Data records:

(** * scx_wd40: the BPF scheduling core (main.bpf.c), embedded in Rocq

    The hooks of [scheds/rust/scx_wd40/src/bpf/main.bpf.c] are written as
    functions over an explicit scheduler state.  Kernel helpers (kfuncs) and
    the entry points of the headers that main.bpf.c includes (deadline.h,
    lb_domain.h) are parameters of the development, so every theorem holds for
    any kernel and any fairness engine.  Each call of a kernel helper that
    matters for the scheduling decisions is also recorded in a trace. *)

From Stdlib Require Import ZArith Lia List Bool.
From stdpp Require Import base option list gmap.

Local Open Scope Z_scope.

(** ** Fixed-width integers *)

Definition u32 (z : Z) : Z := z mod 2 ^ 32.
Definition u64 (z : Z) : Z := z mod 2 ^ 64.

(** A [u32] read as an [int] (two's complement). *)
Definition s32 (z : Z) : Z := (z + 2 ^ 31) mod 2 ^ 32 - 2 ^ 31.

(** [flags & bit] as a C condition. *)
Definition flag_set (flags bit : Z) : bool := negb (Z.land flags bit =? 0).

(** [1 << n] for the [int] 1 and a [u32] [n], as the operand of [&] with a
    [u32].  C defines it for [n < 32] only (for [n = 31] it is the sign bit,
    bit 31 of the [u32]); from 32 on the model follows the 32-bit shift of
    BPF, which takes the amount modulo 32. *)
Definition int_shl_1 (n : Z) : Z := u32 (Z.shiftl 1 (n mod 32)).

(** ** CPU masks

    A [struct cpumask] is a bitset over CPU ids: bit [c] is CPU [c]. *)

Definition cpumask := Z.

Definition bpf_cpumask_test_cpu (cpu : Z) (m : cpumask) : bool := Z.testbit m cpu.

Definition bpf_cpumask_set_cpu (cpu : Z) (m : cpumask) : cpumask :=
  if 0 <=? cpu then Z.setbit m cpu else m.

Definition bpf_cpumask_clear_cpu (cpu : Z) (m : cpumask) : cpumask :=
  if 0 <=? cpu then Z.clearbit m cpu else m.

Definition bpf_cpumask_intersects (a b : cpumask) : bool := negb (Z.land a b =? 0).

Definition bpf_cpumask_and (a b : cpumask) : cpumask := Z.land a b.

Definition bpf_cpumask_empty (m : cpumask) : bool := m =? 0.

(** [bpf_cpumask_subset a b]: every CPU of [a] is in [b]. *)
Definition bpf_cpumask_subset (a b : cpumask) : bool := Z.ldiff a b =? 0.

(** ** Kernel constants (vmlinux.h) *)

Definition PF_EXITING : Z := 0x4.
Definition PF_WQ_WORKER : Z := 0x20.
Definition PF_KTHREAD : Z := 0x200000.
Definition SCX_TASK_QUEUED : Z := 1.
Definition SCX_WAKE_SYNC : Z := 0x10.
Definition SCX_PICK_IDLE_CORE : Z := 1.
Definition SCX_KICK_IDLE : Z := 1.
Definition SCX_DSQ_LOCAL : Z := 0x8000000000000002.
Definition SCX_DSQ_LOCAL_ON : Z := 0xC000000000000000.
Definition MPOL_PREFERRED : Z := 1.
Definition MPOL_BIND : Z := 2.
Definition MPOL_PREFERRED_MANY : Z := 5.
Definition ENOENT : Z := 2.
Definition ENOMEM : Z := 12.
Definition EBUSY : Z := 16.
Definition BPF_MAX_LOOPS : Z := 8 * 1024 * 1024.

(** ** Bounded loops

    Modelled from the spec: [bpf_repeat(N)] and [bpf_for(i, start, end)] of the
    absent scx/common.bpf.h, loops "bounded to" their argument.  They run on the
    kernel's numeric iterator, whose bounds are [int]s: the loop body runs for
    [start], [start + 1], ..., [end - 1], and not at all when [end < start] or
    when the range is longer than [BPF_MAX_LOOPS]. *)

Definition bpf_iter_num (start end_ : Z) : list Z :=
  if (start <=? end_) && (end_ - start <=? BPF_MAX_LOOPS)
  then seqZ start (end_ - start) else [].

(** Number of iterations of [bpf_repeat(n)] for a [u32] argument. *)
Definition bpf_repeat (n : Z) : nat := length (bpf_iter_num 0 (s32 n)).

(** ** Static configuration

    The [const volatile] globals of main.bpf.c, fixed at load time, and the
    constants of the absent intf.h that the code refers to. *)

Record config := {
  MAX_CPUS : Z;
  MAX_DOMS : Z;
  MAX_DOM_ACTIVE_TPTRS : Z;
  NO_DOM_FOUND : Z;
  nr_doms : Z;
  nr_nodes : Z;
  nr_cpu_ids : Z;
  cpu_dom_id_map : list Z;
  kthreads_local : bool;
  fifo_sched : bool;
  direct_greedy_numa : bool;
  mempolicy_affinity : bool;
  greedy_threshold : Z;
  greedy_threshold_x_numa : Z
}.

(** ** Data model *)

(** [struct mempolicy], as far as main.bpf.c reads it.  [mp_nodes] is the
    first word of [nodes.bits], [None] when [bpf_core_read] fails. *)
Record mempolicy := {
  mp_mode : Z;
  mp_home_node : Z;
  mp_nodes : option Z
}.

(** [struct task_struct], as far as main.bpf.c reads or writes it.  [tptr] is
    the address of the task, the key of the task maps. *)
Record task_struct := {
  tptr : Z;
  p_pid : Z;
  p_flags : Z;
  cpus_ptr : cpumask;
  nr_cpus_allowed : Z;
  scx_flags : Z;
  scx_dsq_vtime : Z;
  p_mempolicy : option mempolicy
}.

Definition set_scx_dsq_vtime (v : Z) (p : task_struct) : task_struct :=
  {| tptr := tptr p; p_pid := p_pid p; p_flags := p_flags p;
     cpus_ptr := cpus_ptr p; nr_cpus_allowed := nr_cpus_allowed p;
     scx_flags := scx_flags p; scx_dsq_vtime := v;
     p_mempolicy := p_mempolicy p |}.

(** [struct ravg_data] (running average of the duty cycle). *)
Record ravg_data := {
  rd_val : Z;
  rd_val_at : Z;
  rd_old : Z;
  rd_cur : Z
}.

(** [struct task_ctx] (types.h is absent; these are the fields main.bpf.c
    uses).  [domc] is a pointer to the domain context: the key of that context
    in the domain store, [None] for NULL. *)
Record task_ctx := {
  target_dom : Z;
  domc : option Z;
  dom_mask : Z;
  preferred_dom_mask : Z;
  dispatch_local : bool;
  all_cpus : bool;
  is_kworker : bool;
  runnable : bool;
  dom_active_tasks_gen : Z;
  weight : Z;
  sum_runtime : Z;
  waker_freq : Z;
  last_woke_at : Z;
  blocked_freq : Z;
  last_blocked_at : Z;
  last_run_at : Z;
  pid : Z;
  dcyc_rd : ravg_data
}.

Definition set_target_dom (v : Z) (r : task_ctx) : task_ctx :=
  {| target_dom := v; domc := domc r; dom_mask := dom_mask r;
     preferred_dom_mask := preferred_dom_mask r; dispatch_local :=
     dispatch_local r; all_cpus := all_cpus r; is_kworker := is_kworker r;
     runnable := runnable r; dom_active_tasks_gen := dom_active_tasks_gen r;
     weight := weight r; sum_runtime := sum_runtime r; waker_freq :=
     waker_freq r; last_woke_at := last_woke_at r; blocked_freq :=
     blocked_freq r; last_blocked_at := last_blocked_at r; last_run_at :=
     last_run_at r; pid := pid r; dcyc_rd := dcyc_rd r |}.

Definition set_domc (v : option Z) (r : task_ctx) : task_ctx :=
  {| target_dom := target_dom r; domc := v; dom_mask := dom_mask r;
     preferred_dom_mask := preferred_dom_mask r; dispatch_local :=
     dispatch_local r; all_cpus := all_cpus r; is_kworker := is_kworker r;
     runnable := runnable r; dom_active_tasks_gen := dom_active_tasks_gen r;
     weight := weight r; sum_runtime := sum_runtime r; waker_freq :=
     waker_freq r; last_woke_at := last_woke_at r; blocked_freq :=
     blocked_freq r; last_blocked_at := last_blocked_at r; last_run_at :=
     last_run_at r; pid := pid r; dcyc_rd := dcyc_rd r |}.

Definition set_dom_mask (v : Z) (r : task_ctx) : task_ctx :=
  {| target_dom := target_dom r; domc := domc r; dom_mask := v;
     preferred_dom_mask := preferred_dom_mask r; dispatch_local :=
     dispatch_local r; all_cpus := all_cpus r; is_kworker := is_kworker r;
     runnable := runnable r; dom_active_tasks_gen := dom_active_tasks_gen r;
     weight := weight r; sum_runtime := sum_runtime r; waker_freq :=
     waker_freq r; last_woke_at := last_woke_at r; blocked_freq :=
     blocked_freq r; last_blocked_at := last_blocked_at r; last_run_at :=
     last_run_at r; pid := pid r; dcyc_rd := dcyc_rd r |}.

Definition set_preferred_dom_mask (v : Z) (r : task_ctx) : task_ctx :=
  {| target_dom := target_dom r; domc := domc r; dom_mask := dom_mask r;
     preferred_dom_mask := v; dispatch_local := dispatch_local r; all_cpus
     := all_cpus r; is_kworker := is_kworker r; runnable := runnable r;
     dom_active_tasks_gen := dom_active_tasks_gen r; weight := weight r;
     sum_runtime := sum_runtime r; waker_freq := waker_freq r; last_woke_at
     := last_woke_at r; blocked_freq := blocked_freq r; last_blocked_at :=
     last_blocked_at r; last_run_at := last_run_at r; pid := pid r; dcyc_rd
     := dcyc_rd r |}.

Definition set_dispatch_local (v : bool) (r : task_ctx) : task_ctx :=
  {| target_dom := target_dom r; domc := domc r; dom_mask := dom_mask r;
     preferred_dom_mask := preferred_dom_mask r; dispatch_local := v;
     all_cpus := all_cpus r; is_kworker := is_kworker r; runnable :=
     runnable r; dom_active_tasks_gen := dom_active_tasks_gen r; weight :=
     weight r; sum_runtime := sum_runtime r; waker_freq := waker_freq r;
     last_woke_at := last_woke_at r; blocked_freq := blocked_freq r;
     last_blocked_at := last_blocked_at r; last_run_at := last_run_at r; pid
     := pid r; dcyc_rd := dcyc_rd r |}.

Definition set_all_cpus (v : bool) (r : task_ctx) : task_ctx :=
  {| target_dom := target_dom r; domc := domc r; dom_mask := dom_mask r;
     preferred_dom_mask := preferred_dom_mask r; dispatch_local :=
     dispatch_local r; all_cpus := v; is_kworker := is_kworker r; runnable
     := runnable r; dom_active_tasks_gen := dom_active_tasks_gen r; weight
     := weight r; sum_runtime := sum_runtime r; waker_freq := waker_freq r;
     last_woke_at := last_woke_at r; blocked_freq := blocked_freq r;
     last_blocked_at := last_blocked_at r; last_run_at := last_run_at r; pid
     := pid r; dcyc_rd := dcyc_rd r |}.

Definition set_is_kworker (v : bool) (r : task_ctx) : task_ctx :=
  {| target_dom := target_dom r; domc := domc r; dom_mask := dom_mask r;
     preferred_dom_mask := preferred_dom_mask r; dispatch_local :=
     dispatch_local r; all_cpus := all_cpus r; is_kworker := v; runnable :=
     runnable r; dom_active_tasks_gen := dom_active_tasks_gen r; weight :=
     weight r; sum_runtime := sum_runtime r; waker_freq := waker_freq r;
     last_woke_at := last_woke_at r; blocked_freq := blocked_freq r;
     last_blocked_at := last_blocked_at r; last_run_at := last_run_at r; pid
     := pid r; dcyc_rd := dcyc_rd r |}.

Exercise details: From the line holding "dispatch_local r; all_cpus := all_cpus r; is_kworker := v;" to the last line of the data above, copy every line exactly and include nothing more.

Answer box:
     dispatch_local r; all_cpus := all_cpus r; is_kworker := v; runnable :=
     runnable r; dom_active_tasks_gen := dom_active_tasks_gen r; weight :=
     weight r; sum_runtime := sum_runtime r; waker_freq := waker_freq r;
     last_woke_at := last_woke_at r; blocked_freq := blocked_freq r;
     last_blocked_at := last_blocked_at r; last_run_at := last_run_at r; pid
     := pid r; dcyc_rd := dcyc_rd r |}.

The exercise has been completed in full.